Correlation of the nuclear size with expression of early and late phase BKV protein. On the Y-axis the numbers of pixels are given corresponding to the nuclear size, on the X-axis the different phases of the BKV cycle with respect to the expression of large T-antigen and VP1. Bars represent the mean and standard error (SE) of pooled nuclear measurement in all three patients (A, B and C). The nuclear size increases significantly with the course of the virus infection and reaches a maximum upon expression of VP1 in the late replication phase (Wilcoxon test: negative versus T-antigen, versus double versus VP1 = P < 0.02, P < 0.003, P < 0.0001, T-antigen versus double versus VP1 = P < 0.003, P < 0.003, double versus VP1 P < 0.05).

Fig. 4

Estimation of the duration of the BKV infectious cycle in vivo. Assuming that the action of BKV T-antigen of p53 binding is a direct effect, a minimal induction time of p53 of 3 h could be assumed (see the Discussion section). From the 70% overlay of p53 and T-antigen a T-antigen expression period of 10 h is assessed.
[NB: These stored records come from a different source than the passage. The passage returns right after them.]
Lemma dseg_remove m h l1 id l2 t k :
  NoDup (l1 ++ id :: l2) -> dseg m None h (l1 ++ id :: l2) t None -> m !! id = Some k ->
  dseg (unlink_cases m k) None (match previous k with None => next k | Some _ => h end) (l1 ++ l2)
    (match next k with None => previous k | Some _ => t end) None /\
  previous k = last l1 /\ next k = hd_error l2.
Proof.
  intros Hnd Hs Hk. apply dseg_app in Hs as (t1 & h2 & S1 & -> & k' & Hk' & Hp & S2). assert (k' = k) as -> by congruence.
  pose proof (dseg_tail _ _ _ _ _ _ S1) as Et. pose proof (dseg_head _ _ _ _ _ _ S2) as Eh.
  assert (previous k = last l1) as Ep by (rewrite Hp, Et; by destruct (last l1)).
  assert (next k = hd_error l2) as En by (rewrite Eh; by destruct l2). split; [|done]. unfold unlink_cases.
  apply NoDup_app in Hnd as (N1 & D & N2). apply NoDup_cons in N2 as [Nid N2].
  assert (forall x, x ∈ l1 -> x ∉ l2) as Dis by (intros x Hx Hx2; apply (D x Hx); by right).
  (* the first part, with its last link redirected *)
  assert (let m1 := match previous k with None => m | Some p => alter (put_next (next k)) p m end in
    dseg m1 None (match previous k with None => next k | Some _ => h end) l1 (previous k) (next k) /\
    (forall x, x ∈ l2 -> m1 !! x = m !! x)) as [S1' F1].
  { cbv zeta. rewrite Ep. destruct (last l1) as [p|] eqn:El.
    - apply last_Some in El as [l1' ->]. apply NoDup_app in N1 as (N1' & D1 & _).
      rewrite Et in S1. split.
      + eapply dseg_put_next; [|exact S1]. intros Hin. apply (D1 p Hin). left.
      + intros x Hx. apply lookup_alter_ne. intros ->. apply (Dis x); [|done]. apply elem_of_app. right. left.
    - apply last_None in El as ->. done. }
  cbv zeta in *. set (m1 := match previous k with None => m | Some p => alter (put_next (next k)) p m end) in *.
  apply dseg_app. exists (previous k), (next k). destruct l2 as [|n l2']; cbn [hd_error] in En; rewrite En in *.
  - split; [done|]. by split.
  - apply NoDup_cons in N2 as [Nn N2]. split.
    + eapply dseg_frame; [|exact S1']. intros x Hx. apply lookup_alter_ne. intros ->. apply (Dis x Hx). left.
    + eapply dseg_put_previous; [done|]. eapply dseg_frame; [|exact S2]. intros x Hx. by apply F1.
Qed.

Lemma unlink_fixed m k x kx : m !! x = Some kx -> exists k', unlink_cases m k !! x = Some k' /\ fixed kx k' /\ registered k' = registered kx.
Proof.
  intros Hx. unfold unlink_cases.
  assert (exists k1, match previous k with None => m | Some p => alter (put_next (next k)) p m end !! x = Some k1 /\ fixed kx k1 /\ registered k1 = registered kx) as (k1 & H1 & F1 & R1).
  { destruct (previous k) as [p|]; [|by exists kx]. destruct (decide (p = x)) as [->|]; [|rewrite lookup_alter_ne by done; by exists kx].
    rewrite lookup_alter_eq, Hx. eexists. split; [done|]. done. }
  destruct (next k) as [n|]; [|by exists k1]. destruct (decide (n = x)) as [->|]; [|rewrite lookup_alter_ne by done; by exists k1].
  rewrite lookup_alter_eq, H1. eexists. split; [done|]. done.
Qed.

Lemma unlink_other m k x : previous k <> Some x -> next k <> Some x -> unlink_cases m k !! x = m !! x.
Proof.
  intros Hp Hn. unfold unlink_cases. destruct (next k) as [n|], (previous k) as [p|]; rewrite ?lookup_alter_ne by congruence; done.
Qed.

Lemma unlink_none m k x : unlink_cases m k !! x = None -> m !! x = None.
Proof. intros Hn. destruct (m !! x) as [kx|] eqn:E; [|done]. destruct (unlink_fixed m k x kx E) as (k' & E' & _). congruence. Qed.

(** What [unregister_case] does to a registered case, field by field. *)
Lemma unregister_case_fields id w k c :
  cases w !! id = Some k -> registered k = true -> resource k = Some c ->
  let w' := unregister_case id w in
  cases w' = alter (fun k => put_registered false (put_next None (put_previous None k))) id (unlink_cases (cases w) k) /\
  (forall c', chans w' !! c' =
    (if decide (c' = c)
     then (fun ch => mkChannel (Capacity ch) (Closed ch) (match previous k with None => next k | Some _ => selectHead ch end)
                       (match next k with None => previous k | Some _ => selectTail ch end)) <$> chans w !! c'
     else chans w !! c')) /\
  sels w' = sels w /\ bufs w' = bufs w /\ tasks w' = tasks w /\ selectState w' = selectState w /\ charged w' = charged w.
Proof.
  intros Hk Hr Hc. unfold unregister_case. rewrite Hk, Hr, Hc. cbn [negb]. unfold unlink_cases.
  destruct (previous k) as [p|], (next k) as [n|]; cbn [chans cases sels bufs tasks selectState charged set_case set_chan];
    (split; [done|]); (split; [|done]); intros c'; destruct (decide (c' = c)) as [->|Hne];
    rewrite ?lookup_alter_eq, ?lookup_alter_ne by congruence; destruct (chans w !! _) as [[]|]; done.
Qed.


Lemma unlink_dom m k x : m !! x = None -> unlink_cases m k !! x = None.
Proof.
  intros Hx. unfold unlink_cases. destruct (next k) as [n|], (previous k) as [p|]; rewrite ?lookup_alter; repeat case_decide; subst; by rewrite ?lookup_alter, ?Hx; repeat case_decide; rewrite ?Hx.
Qed.

(** A case other than [id] keeps its fields and its registration. *)
Definition same_case (w w' : state) (x : case_id) : Prop :=
  match cases w !! x, cases w' !! x with
  | Some k, Some k' => fixed k k' /\ registered k' = registered k
  | None, None => True
  | _, _ => False
  end.

(** What [unregister_case] does to the lists. *)
Record left_list (w w' : state) (Q : chan -> list case_id) (c : chan) (id : case_id) (l1 l2 : list case_id) : Prop := {
  left_split : Q c = l1 ++ id :: l2;
  left_seg : forall ch, chans w' !! c = Some ch -> dseg (cases w') None (selectHead ch) (l1 ++ l2) (selectTail ch) None;
  left_chan : forall c', c' <> c -> chans w' !! c' = chans w !! c';
  left_dom : forall c', is_Some (chans w' !! c') <-> is_Some (chans w !! c');
  left_same : forall x, x <> id -> same_case w w' x;
  left_other : forall x, x <> id -> x ∉ l1 ++ l2 -> cases w' !! x = cases w !! x;
  left_id : exists k, cases w' !! id = Some k /\ registered k = false /\ previous k = None /\ next k = None /\ resource k = Some c;
  left_sels : sels w' = sels w
}.

Lemma unregister_case_left id w Q k c :
  linked w Q -> cases w !! id = Some k -> registered k = true -> resource k = Some c ->
  exists l1 l2, left_list w (unregister_case id w) Q c id l1 l2.
Proof.
  intros L Hk Hr Hc. pose proof L as [L1 L2 L3 L4 L5 L6 L7]. destruct (L6 id k c Hk Hc) as [ch Hch].
  assert (id ∈ Q c) as Hin by (apply L4; by exists k). apply list_elem_of_split in Hin as (l1 & l2 & EQ).
  pose proof (L3 c) as Hnd. pose proof (L1 c ch Hch) as Hseg. rewrite EQ in Hnd, Hseg.
  destruct (dseg_remove _ _ _ _ _ _ _ Hnd Hseg Hk) as (Hseg' & Hp & Hn).
  destruct (unregister_case_fields id w k c Hk Hr Hc) as (Ecases & Echans & Esels & _). cbv zeta in *.
  set (w' := unregister_case id w) in *.
  assert (id ∉ l1 ++ l2) as Hidn. { rewrite <- Permutation_middle in Hnd. by apply NoDup_cons in Hnd as [? _]. }
  assert (previous k <> Some id /\ next k <> Some id) as [Hpi Hni].
  { split; intros E; apply Hidn, elem_of_app.
    - left. rewrite Hp in E. apply last_Some in E as [l ->]. apply elem_of_app. right. left.
    - right. rewrite Hn in E. destruct l2; [done|]. injection E as ->. left. }
  exists l1, l2. split.
  - done.
  - intros ch' Hch'. rewrite Echans, decide_True, Hch in Hch' by done. injection Hch' as <-. cbn [selectHead selectTail].
    rewrite Ecases. eapply dseg_frame; [|exact Hseg']. intros x Hx. apply lookup_alter_ne. by intros ->.
  - intros c' Hne. by rewrite Echans, decide_False.
  - intros c'. rewrite Echans. case_decide; [by rewrite fmap_is_Some|done].
  - intros x Hx. unfold same_case. rewrite Ecases, lookup_alter_ne by done. destruct (cases w !! x) as [kx|] eqn:E.
    + by destruct (unlink_fixed (cases w) k x kx E) as (k' & -> & F).
    + by rewrite unlink_dom.
  - intros x Hx Hnx. rewrite Ecases, lookup_alter_ne by done. apply unlink_other; intros E; apply Hnx, elem_of_app.
    + left. rewrite Hp in E. apply last_Some in E as [l ->]. apply elem_of_app. right. left.
    + right. rewrite Hn in E. destruct l2; [done|]. injection E as ->. left.
  - rewrite Ecases, lookup_alter_eq, unlink_other by done. rewrite Hk. eexists. done.
  - done.
Qed.

Lemma left_list_linked w w' Q c id l1 l2 :
  linked w Q -> left_list w w' Q c id l1 l2 -> linked w' (fun c => filter (fun x => x <> id) (Q c)).
Proof.
  intros [L1 L2 L3 L4 L5 L6 L7] [E1 E2 E3 E4 E5 E6 (k0 & E7 & E7r & E7p & E7n & E7c) E8].
  assert (filter (fun x => x <> id) (Q c) = l1 ++ l2) as EQ. { rewrite E1. apply filter_remove. rewrite <- E1. apply L3. }
  assert (forall c', c' <> c -> id ∉ Q c') as Hother.
  { intros c' Hne Hin. assert (id ∈ Q c) as Hin' by (rewrite E1; apply elem_of_app; right; left).
    apply L4 in Hin as (ka & Ea & _ & Ra). apply L4 in Hin' as (kb & Eb & _ & Rb). congruence. }
  assert (forall c' x, c' <> c -> x ∈ Q c' -> x ∉ l1 ++ l2) as Hdis.
  { intros c' x Hne Hin Hin2. assert (x ∈ Q c) as Hin' by (rewrite E1; apply elem_of_app in Hin2 as []; apply elem_of_app; [by left|right; by right]).
    apply L4 in Hin as (ka & Ea & _ & Ra). apply L4 in Hin' as (kb & Eb & _ & Rb). congruence. }
  split.
  - intros c' ch Hch. destruct (decide (c' = c)) as [->|Hne]; [rewrite EQ; by apply E2|].
    rewrite E3 in Hch by done. rewrite filter_absent by by apply Hother. eapply dseg_frame; [|by apply L1].
    intros x Hx. apply E6; [|by eapply Hdis]. intros ->. by apply (Hother c').
  - intros c' Hn. rewrite (L2 c'); [done|]. apply eq_None_not_Some. rewrite <- E4, Hn. by apply is_Some_None.
  - intros c'. apply NoDup_filter, L3.
  - intros c' x. rewrite list_elem_of_filter, L4. destruct (decide (x = id)) as [->|Hne].
    + split; [by intros [? _]|]. intros (k & Ek & Rk & _). congruence.
    + specialize (E5 x Hne). unfold same_case in E5. destruct (cases w !! x) as [kx|], (cases w' !! x) as [k'|]; try done.
      2: { split; [intros (_ & k & ? & _); done|intros (k & ? & _); done]. }
      destruct E5 as [(F1 & _) F2]. split.
      * intros (_ & k & [= <-] & R & Rc). exists k'. by rewrite F1, F2.
      * intros (k & [= <-] & R & Rc). split; [done|]. exists kx. by rewrite <- F1, <- F2.
  - intros x k' Ex Rx. destruct (decide (x = id)) as [->|Hne]; [by assert (k' = k0) as -> by congruence|].
    destruct (decide (x ∈ l1 ++ l2)) as [Hin|Hin].
    + assert (x ∈ Q c) as (ka & Ea & Ra & _)%L4 by (rewrite E1; apply elem_of_app in Hin as []; apply elem_of_app; [by left|right; by right]).
      specialize (E5 x Hne). unfold same_case in E5. rewrite Ea, Ex in E5. destruct E5 as [_ E5]. congruence.
    + rewrite E6 in Ex by done. by eapply L5.
  - intros x k' c' Ex Rx. rewrite E4. destruct (decide (x = id)) as [->|Hne].
    + assert (id ∈ Q c) as (ka & Ea & _ & Ra)%L4 by (rewrite E1; apply elem_of_app; right; left).
      assert (c' = c) as -> by congruence. by eapply L6.
    + specialize (E5 x Hne). unfold same_case in E5. rewrite Ex in E5. destruct (cases w !! x) as [kx|] eqn:Ekx; [|done].
      destruct E5 as [(F1 & _) _]. eapply L6; [exact Ekx|congruence].
  - intros x k' Ex. unfold case_ids. rewrite E8. destruct (decide (x = id)) as [->|Hne].
    + assert (id ∈ Q c) as (ka & Ea & _ & Ra)%L4 by (rewrite E1; apply elem_of_app; right; left). by eapply L7.
    + specialize (E5 x Hne). unfold same_case in E5. rewrite Ex in E5. destruct (cases w !! x) as [kx|] eqn:Ekx; [|done]. by eapply L7.
Qed.

Lemma unregister_case_linked id w Q : linked w Q -> linked (unregister_case id w) (fun c => filter (fun x => x <> id) (Q c)).
Proof.
  intros L. assert ((exists k c, cases w !! id = Some k /\ registered k = true /\ resource k = Some c) \/
    (unregister_case id w = w /\ forall c, id ∉ Q c)) as [(k & c & Hk & Hr & Hc)|[-> Hn]].
  { unfold unregister_case. destruct (cases w !! id) as [k|] eqn:Hk.
    2: { right. split; [done|]. intros c (k & E & _)%(lk_in _ _ L). congruence. }
    destruct (registered k) eqn:Hr; cbn [negb].
    2: { right. split; [done|]. intros c (k' & E & E' & _)%(lk_in _ _ L). congruence. }
    destruct (resource k) as [c|] eqn:Hc; [left; by exists k, c|].
    right. split; [done|]. intros c (k' & E & _ & E')%(lk_in _ _ L). congruence. }
  - destruct (unregister_case_left _ _ _ _ _ L Hk Hr Hc) as (l1 & l2 & Hl). by eapply left_list_linked.
  - eapply linked_ext; [|exact L]. intros c. by rewrite filter_absent.
Qed.

(** ** What registration and notification leave alone *)

Definition sel_view (x : channelSelection V) : N * Z * bool * V * bool * option channel_error :=
  (ncases x, index x, done x, svalue x, sok x, serr x).
Definition case_view (k : selectCase V) : option chan * bool * V * V := (resource k, send k, value k, zero k).
Definition chan_view (ch : waitableResource) : Z * bool := (Capacity ch, Closed ch).

(** Only links, tasks, the ledger and the random state may differ. *)
Record quiet (w w' : state) : Prop := {
  q_chans : chan_view <$> (chans w' : gmap _ _) = chan_view <$> (chans w : gmap _ _);
  q_bufs : bufs w' = bufs w;
  q_cases : case_view <$> (cases w' : gmap _ _) = case_view <$> (cases w : gmap _ _);
  q_sels : sel_view <$> (sels w' : gmap _ _) = sel_view <$> (sels w : gmap _ _)
}.
Lemma unindexed_young x y : with_young 0 x = with_young 0 y -> unindexed x = unindexed y /\ occupiedIndex x = occupiedIndex y.
Proof. destruct x, y. unfold with_young. cbn. intros H. injection H as -> -> -> -> -> ->. done. Qed.

Lemma unindexed_fields x y : unindexed x = unindexed y ->
  layout x = layout y /\ count x = count y /\ logical x = logical y /\ marked x = marked y /\ age x = age y.
Proof. destruct x, y. unfold unindexed, with_occupied, with_young. cbn. intros H. injection H as -> -> -> -> ->. done. Qed.

(** The directory without the object of [s]. *)
Record slot_freed (d : directory) (s : Z) (published young recycled : bool) (d' : directory) : Prop := {
  sf_next : nextSlot d' = nextSlot d;
  sf_free : freeSlots d' = if recycled then s :: freeSlots d else freeSlots d;
  sf_occupied : if published then occupied d ≡ₚ s :: occupied d' else occupied d' = occupied d;
  sf_young : if published && young then youngSlots d ≡ₚ s :: youngSlots d' else youngSlots d' = youngSlots d;
  sf_oindex : forall j y, occupied d' !! j = Some y -> occupiedIndex (meta d' y) = Z.of_nat j;
  sf_yindex : forall j y, youngSlots d' !! j = Some y -> youngIndex (meta d' y) = Z.of_nat j;
  sf_prefix : forall j, Z.of_nat j < youngIndex (meta d s) -> youngSlots d' !! j = youngSlots d !! j;
  sf_logical : forall i, logical (meta d' i) = if decide (i = s) then 0 else logical (meta d i);
  sf_meta : forall i, unindexed (with_logical 0 (meta d' i)) = unindexed (with_logical 0 (meta d i))
}.

Lemma perm_member (s : Z) l l' y : NoDup l -> l ≡ₚ s :: l' -> y ∈ l' <-> y ∈ l /\ y <> s.
Proof.
  intros Hnd E. rewrite E in Hnd. apply NoDup_cons in Hnd as [Hn _]. rewrite E, elem_of_cons. split.
  - intros H. split; [by right|]. by intros ->.
  - intros [[?|?] ?]; done.
Qed.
The 20% overlay of VP1 expression and T-antigen would correspond to 2 h co-expression of the viral proteins. Consecutively, VP1 would be expressed for an additional 8 h resulting finally in the lysis of the infected cell. Taking into account that the time between virus reception and first viral transcriptional activity would last 24–36 h as described by Low et al. [11] we arrive at a virus life cycle of 42–54 h.